BOPs MAC accounting uses fvcore for baseline per-module MACs:

python -m pip install "torch-weighttracker[structured-bops]"

Why Use It?

PyTorch makes it easy to inspect one parameter tensor at a time. Structured compression often needs a different view:

A channel can be coupled across convolutions, batch norms, linear layers, and residual paths.
A transformer unit can mean an attention head, a head dimension, or a fused QKV slice rather than a simple row or column.
A metric such as "active BOPs" depends on sparsity, module shape, MAC counts, and bitrates at the same time.
A regularizer such as group lasso should penalize the coupled structural unit, not each weight tensor independently.

WeightTracker turns those coupled structures into canonical units, then lets calculations operate over the canonical units with reusable tensor programs.

Use Cases

Current use cases:

Add structured group lasso to a training loss.
Track active structured or unstructured BOPs and compression rate during pruning, sparsity-aware training, or quantization-aware training (QAT).
Inspect which modules participate in each channel, feature, head, or head-dim group.
Build structural metrics that aggregate many weight tensors into one value per pruning unit.
Physically prune zeroed canonical units, including attention heads, after sparsity-aware training.

Current Pruning Notes

WeightTracker can inspect zeroed canonical units with view_zero_units() / view_zero_structures() and physically remove them with prune_zero_units() / prune_zero_structures(). You can also remove one canonical unit directly with prune_unit(group_id, unit_id).

Zero detection can ignore module instances or module types, matching tracker filter semantics.

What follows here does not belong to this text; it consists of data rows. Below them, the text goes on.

(** C39. What a builder makes with a key pair, be it a node's identity or an author's, the
    verifier accepts after the record has crossed the wire, where numbers are integers: an
    envelope, signed or not, whose topic is a descriptor with a name (a text topic is built, and
    refused: [text_topic_refused]), whatever JSON value its message is; a kill or a touch; an
    unpub; and an author class with its operator's countersignature, of which the verifier
    reports exactly the class, operator, label, time and author that were signed. An author id
    cut to a shrunk profile's width asks for the relaxed verification such a profile has. *)
Theorem signed_roundtrip : ed25519_laws →
  (∀ ks topic message ts seq k i doSign pow, identity_of ks k i →
    AUTHOR_ID_BITS ks = 256 ∨ AUTH_VERIFY_RELAXED ks = true →
    descriptor topic → has_json_form message = true → finite ts → finite seq →
    ∃ e, buildEnvelope sha256 ed_sign topic message ts seq (Some i) doSign pow = Ok e ∧
         verifyEnvelope sha256 ed_verify ks (wire e) = Ok (EOk doSign)) ∧
  (∀ ks t m zt zs k i, identity_of ks k i →
    (∃ o, buildKill ed_sign (JText t) (JText m) (JNumber zt) (JNumber zs) (Some i) = Ok o ∧
          verifyKill ed_verify (wire o) = Ok (KOk (bytesToHex (pub k)))) ∧
    (∃ o, buildTouch ed_sign (JText t) (JText m) (JNumber zt) (JNumber zs) (Some i) = Ok o ∧
          verifyTouch ed_verify (wire o) = Ok (KOk (bytesToHex (pub k))))) ∧
  (∀ ks t n o d zt zs k i, identity_of ks k i →
    ∃ u, buildUnpub ed_sign (JText t) (JText n) (JText o) (JBoolV d) (JNumber zt) (JNumber zs) (Some i) = Ok u ∧
         verifyUnpub ed_verify (wire u) = Ok (KOk (bytesToHex (pub k)))) ∧
  (∀ ks cls lb zt k k' i i', identity_of ks k i → identity_of ks k' i' → cls ∈ CLASSES →
    ∃ o, buildAuthorClass ed_sign cls JNullV (label_of lb) (JNumber zt) (Some i) (Some i') = Ok o ∧
         verifyAuthorClass ed_verify (wire o) None =
           COk (mk_class (JText cls) (JText (bytesToHex (pub k'))) true (label_of lb) (JNumber zt) (bytesToHex (pub k)))).
Proof.
  intros Hl. split_and!.
  - intros. by apply (envelope_roundtrip ks topic message ts seq k i).
  - intros ks t m zt zs k i Hi. unfold buildKill, buildTouch, build_point. rewrite (signing_pair_of ks k i Hi).
    split; by apply point_roundtrip.
  - intros ks t n o d zt zs k i Hi. unfold buildUnpub. rewrite (signing_pair_of ks k i Hi). by apply unpub_roundtrip.
  - intros ks cls lb zt k k' i i' Hi Hi' Hc. unfold buildAuthorClass.
    rewrite (signing_pair_of ks k i Hi), (signing_pair_of ks k' i' Hi'). by apply class_roundtrip.
Qed.

(** * The author's text is not bound

    Neither the signed core nor the hex decoding fixes the text of [signerPubkey]: another
    spelling of the same key, with the content address recomputed for it, carries the same
    signature to a different message id. *)
Lemma signer_respelled ks e e' : verifyEnvelope sha256 ed_verify ks e = Ok (EOk true) →
  AUTH_VERIFY_RELAXED ks = false → env_shape e' = true → env_core e' = env_core e →
  field e' "signature" = field e "signature" → is_text (field e' "signerPubkey") = true →
  hexToBytes (env_pk e') = hexToBytes (env_pk e) →
  field e' "msgId" = JText (computeMsgId sha256 (field e' "signerPubkey") (field e' "message")) →
  verifyEnvelope sha256 ed_verify ks e' = Ok (EOk true).
Proof.
  intros Hv Hr Hs Hc Hsig Hpk Hhex Hid.
  assert (env_shape e = true) as Hse.
  { destruct (env_shape e) eqn:E; [done|]. destruct (verify_unshaped sha256 ed_verify ks e E) as (r & Hu & _). congruence. }
  destruct (verify_outcome sha256 ed_verify ks e Hse) as [Ha Hsg _| |]; [|congruence..].
  rewrite Ha in Hv. injection Hv as Hv. destruct (Hsg Hv) as (_ & Hsc & [?|Hok]); [congruence|].
  destruct (verify_outcome sha256 ed_verify ks e' Hs) as [Ha' _ _|r _ _ Hn|x _ _ _ _ Hn].
  - by rewrite Ha', Hsig, Hv.
  - destruct Hn. rewrite Hsig, Hv. split; [|done]. intros _. split; [done|]. rewrite Hsig. split; [done|]. right.
    destruct Hok as (sb & pb & ? & ? & ? & ? & ?). exists sb, pb. by rewrite Hc, Hhex.
  - destruct Hn. split; [done|]. rewrite Hsig. split; [done|]. right.
    destruct Hok as (sb & pb & ? & ? & ? & ? & ?). exists sb, pb. by rewrite Hc, Hhex.
Qed.

(** A character that is no ASCII counts by its UTF-16 units, not its bytes: an e with an
    acute accent is one, an emoji two, and a no-break space before a digit is skipped. *)
Example hex_units :
  hexToBytes (String "195" (String "169" "")) = Throw plainError ∧
  hexToBytes (String "240" (String "159" (String "152" (String "128" "")))) = Ok [0] ∧
  hexToBytes (String "194" (String "160" "a")) = Ok [10].
Proof. split_and!; reflexivity. Qed.
(** Upper case is another spelling. *)
Example respelled_key : hexToBytes "AB" = hexToBytes "ab" ∧ hexToBytes "zz" = hexToBytes "00".
Proof. split; reflexivity. Qed.
End roundtrip.

(** * Lifetimes *)

Lemma isSafe_spec z : isSafe z = true ↔ - (2 ^ 53 - 1) ≤ z ≤ 2 ^ 53 - 1.
Proof. unfold isSafe. rewrite andb_true_iff, !Z.leb_le. done. Qed.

The ignore filter only decides whether a structure is zero; if that structure is pruned, the coupled Torch-Pruning group is still applied:

zero_view = tracker.view_zero_structures(ignore=[torch.nn.BatchNorm2d])
tracker.prune_zero_structures(ignore=[torch.nn.BatchNorm2d])

Physical pruning changes module shapes and rebuilds the dependency state. Any registered trackers or regularizers are cleared after prune_unit() or prune_zero_units() / prune_zero_structures(), so recreate them before collecting metrics or losses from the pruned model:

metrics_before = tracker.create_tracker(
    "structured_bops",
    log_total_bops=True,
).track()

tracker.prune_zero_units()

metrics_after = tracker.create_tracker(
    "structured_bops",
    log_total_bops=True,
).track()

Fake pruning remains useful during training because it zeros the selected canonical unit while keeping the module shapes intact:

tracker.create_tracker("structured_bops", log_total_bops=True)
metrics_before = tracker.track()

tracker.fake_prune_unit(group_id=3, unit_id=0)
tracker.fake_prune_unit(group_id=3, unit_id=2)

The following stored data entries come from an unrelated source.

Lemma ack_roundtrip sign f t pub : buildTranscript f = Ok t → length (sign t) = SIG_BYTES → Forall is_byte (sign t) →
  arg_ok (f_topicId f) → arg_ok (f_msgId f) → arg_ok (f_attemptId f) → arg_ok (f_ackTo f) → arg_ok (f_flightNonce f) →
  arg_ok (f_rootPub f) → bytes_of ROOT_PUB_BYTES (f_rootPub f) = Ok (Some pub) → ed_verify pub t (sign t) = Ok true →
  ∃ frame, signAckProof sign f = Ok frame ∧ ∃ fs, verifyAckProof ed_verify (wire frame) = Ok (AOk fs pub).
Proof.
  intros Ht Hl Hb A1 A2 A3 A4 A5 A6 Hpub Hv. destruct (parts_epoch f t Ht) as (e' & Ee & He).
  destruct (buildTranscript_parts f t Ht) as (p & o & e & tp & m & a & ac & no & pu & P).
  pose proof P as [[Hp Hp'] [Ho Ho'] [Ee' Er] [H1 L1] [H2 L2] [H3 L3] [H4 L4] [H5 L5] [H6 L6] Hbytes].
  assert (e' = e) as -> by congruence. assert (pu = pub) as -> by congruence.
  destruct (frame_text_bytes ID_BYTES true _ _ ltac:(unfold ID_BYTES; lia) A1 H1) as (s1 & T1 & B1).
  destruct (frame_text_bytes MSG_ID_BYTES false _ _ ltac:(unfold MSG_ID_BYTES; lia) A2 H2) as (s2 & T2 & B2).
  destruct (frame_text_bytes ATTEMPT_ID_BYTES true _ _ ltac:(unfold ATTEMPT_ID_BYTES; lia) A3 H3) as (s3 & T3 & B3).
  destruct (frame_text_bytes ID_BYTES true _ _ ltac:(unfold ID_BYTES; lia) A4 H4) as (s4 & T4 & B4).
  destruct (frame_text_bytes FLIGHT_NONCE_BYTES true _ _ ltac:(unfold FLIGHT_NONCE_BYTES; lia) A5 H5) as (s5 & T5 & B5).
  destruct (frame_text_bytes ROOT_PUB_BYTES true _ _ ltac:(unfold ROOT_PUB_BYTES; lia) A6 H6) as (s6 & T6 & B6).
  unfold signAckProof. rewrite Ht. cbn [mbind js_result_bind]. rewrite Hl, Nat.eqb_refl. cbn [negb].
  rewrite T1, T2, T3, T4, T5, T6. cbn [mbind js_result_bind]. rewrite Hp, Ho, Ee.
  eexists. split; [reflexivity|]. match goal with |- ∃ fs, verifyAckProof _ ?x = _ => set (fr := x) end.
  assert (∃ ops, field fr "op" = JText ops ∧ OP ops = Some (Op o)) as (ops & F0 & Fop).
  { assert (o = 1 ∨ o = 2) as [-> | ->] by lia; [exists "pub"|exists "kill"]; (split; [sent|done]). }
  assert (field fr "purpose" = JNumber p) as F1 by sent. assert (field fr "epoch" = JNumber e) as F2 by sent.
  assert (field fr "topicId" = JText s1) as F3 by sent. assert (field fr "msgId" = JText s2) as F4 by sent.
  assert (field fr "attemptId" = JText s3) as F5 by sent. assert (field fr "ackTo" = JText s4) as F6 by sent.
  assert (field fr "flightNonce" = JText s5) as F7 by sent. assert (field fr "rootPub" = JText s6) as F8 by sent.
  assert (field fr "sig" = JText (bytesToHex (sign t))) as F9 by sent.
  assert (is_object fr = true) as F10 by done. clearbody fr.
  assert (buildTranscript (frame_fields fr (Op o) pub) = Ok t) as Hbt.
  { apply (buildTranscript_of_parts _ _ p o e tp m a ac no pub He). unfold frame_fields. rewrite F1, F2, F3, F4, F5, F6, F7.
    destruct P. split; simpl; rewrite ?B1, ?B2, ?B3, ?B4, ?B5; try done; rewrite ?L6; done. }
  unfold verifyAckProof. rewrite F10. cbn [negb].
  rewrite F0, F1, F2, F3, F4, F5, F6, F7, F8, F9. cbn [js_String mbind js_result_bind or_empty nullish frame_text].
  rewrite Fop. cbn [isPurpose]. replace ((p =? 1) || (p =? 2) || (p =? 3)) with true by (symmetry; rewrite !orb_true_iff, !Z.eqb_eq; lia).
  cbn [negb]. rewrite (hexBytes_hex SIG_BYTES), B6 by (unfold SIG_BYTES in *; (done || lia)).
  rewrite Hbt, Hv. eexists. reflexivity.
Qed.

metrics_after = tracker.track()

timm ViT Attention Heads

The torch_weighttracker.integrations.timm helpers make timm ViT attention blocks visible as head-level pruning groups. infer_vit_num_heads(model) maps each fused Attention.qkv projection to its current head count, and sync_vit_attention_metadata updates timm attention metadata after physical head pruning.

import timm
import torch

from torch_weighttracker import WeightTracker
from torch_weighttracker.integrations.timm import (
    infer_vit_num_heads,
    sync_vit_attention_metadata,
)

example_inputs = torch.rand(1, 3, 224, 224)
model = timm.create_model(
    "vit_base_patch16_224",
    pretrained=False,
    num_classes=10,
)

tracker = WeightTracker(
    model,
    example_inputs=example_inputs,
    num_heads=infer_vit_num_heads(model),
    prune_num_heads=True,
    post_prune_hooks=(sync_vit_attention_metadata,),
)

print(tracker.view_structures())

tracker.create_tracker("structured_bops", log_total_bops=True)
metrics_before = tracker.track()

# Example: zero two attention heads in the group reported by view_structures().
tracker.fake_prune_unit(group_id=3, unit_id=0)
tracker.fake_prune_unit(group_id=3, unit_id=2)
metrics_after_fake_prune = tracker.track()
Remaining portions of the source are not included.